═══ Record extracts ═══

(** The elements left when [x] is taken out. *)
Lemma owners_remove h σ l (l1 l2 : list nat) x :
  lists_ok h σ → σ !! l = Some (l1 ++ x :: l2) →
  NoDup (l1 ++ l2) ∧ (x ∉ l1 ++ l2) ∧
  ∀ y l', (y ≠ x ∧ own h (Elem y) = Some l') ↔
          if decide (l' = l) then y ∈ l1 ++ l2 else own h (Elem y) = Some l'.
Proof.
  intros (Hlist & Hown & _) Hl. destruct (Hlist _ _ Hl) as (_ & Hnd & _).
  assert (NoDup (x :: l1 ++ l2)) as [Hx Hnd']%NoDup_cons by (by rewrite Permutation_middle).
  split_and!; [done..|]. intros y l'.
  assert (own h (Elem x) = Some l) as Hox by (apply Hown; eexists; split; [done|]; apply elem_mid).
  case_decide as E.
  - subst. rewrite Hown, Hl. split.
    + intros (Hne & xs & [= <-] & [?|?]%elem_skip); done.
    + intros Hy. split; [by intros ->|]. eexists. split; [done|]. apply elem_skip. by right.
  - split; [tauto|]. intros Hy. split; [|done]. intros ->. congruence.
Qed.

Lemma remove_spec h σ l (l1 l2 : list nat) x :
  lists_ok h σ → σ !! l = Some (l1 ++ x :: l2) → small h →
  ∃ h', remove l (Elem x) h = Some (tt, h') ∧
    lists_ok h' (<[l := l1 ++ l2]> σ) ∧ h_new h' = h_new h ∧ (∀ a, val h' a = val h a).
Proof.
  intros Hok Hl Hsm. pose proof Hok as (Hlist & Hown & Hroot & Hnew).
  destruct (owners_remove _ _ _ _ _ _ Hok Hl) as (Hnd' & Hx & Howns).
  destruct (Hlist _ _ Hl) as (_ & _ & Hlen). pose proof (lists_bounded _ _ _ _ Hok Hl) as Hbd.
  destruct (ring_of _ _ _ _ Hok Hl) as (Hc & Hndr & Hpres).
  rewrite fmap_app, fmap_cons in Hc, Hndr, Hpres.
  destruct (neighbours _ _ _ _ _ Hc Hndr) as (Hn & Hp & Hea & Hen & Hat & Hnx).
  destruct (remove_run h l (Elem x) _ _ _ Hn Hp (Hpres _ Hat) (Hpres _ Hnx) Hea Hen Hlen)
    as (h' & Hrun & (Rn & Rp & Ro & Rv & Rnew) & Hlens).
  destruct (unlink_effect h h' _ _ _ _ Hc Hndr) as [Hc' Hfr];
    [intros a Ha; by rewrite Rn, decide_False|intros a Ha; by rewrite Rp, decide_False|].
  exists h'. split_and!; [done| |done..].
  apply (lists_step h h' σ l (l1 ++ x :: l2)); try done.
  - intros a Ha1 Ha2 Ha3. apply Hfr. rewrite <- fmap_cons, <- fmap_app. by eapply owned_not_elem.
  - by rewrite fmap_app.
  - rewrite Hlens. f_equal. rewrite zlen_app, zlen_cons in Hbd. rewrite !zlen_app, zlen_cons.
    pose proof (zlen_nonneg l1). pose proof (zlen_nonneg l2). unfold small in Hsm.
    rewrite i64_small; [lia|unfold in_i64; lia].
  - intros y l'. rewrite <- Howns, Ro. case_decide as E; [injection E as ->; split; [done|tauto]|].
    split; [|tauto]. split; [|done]. intros ->. done.
  - intros l'. rewrite Ro. by case_decide.
  - intros y Hy. rewrite Rnew. apply Hnew. apply val_some. apply val_some in Hy. by rewrite Rv in Hy.
Qed.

═══

> **Exercise**
If a line in the listing holds the word "assert", list that line.

> **Answer box**
  assert (NoDup (x :: l1 ++ l2)) as [Hx Hnd']%NoDup_cons by (by rewrite Permutation_middle).
  assert (own h (Elem x) = Some l) as Hox by (apply Hown; eexists; split; [done|]; apply elem_mid).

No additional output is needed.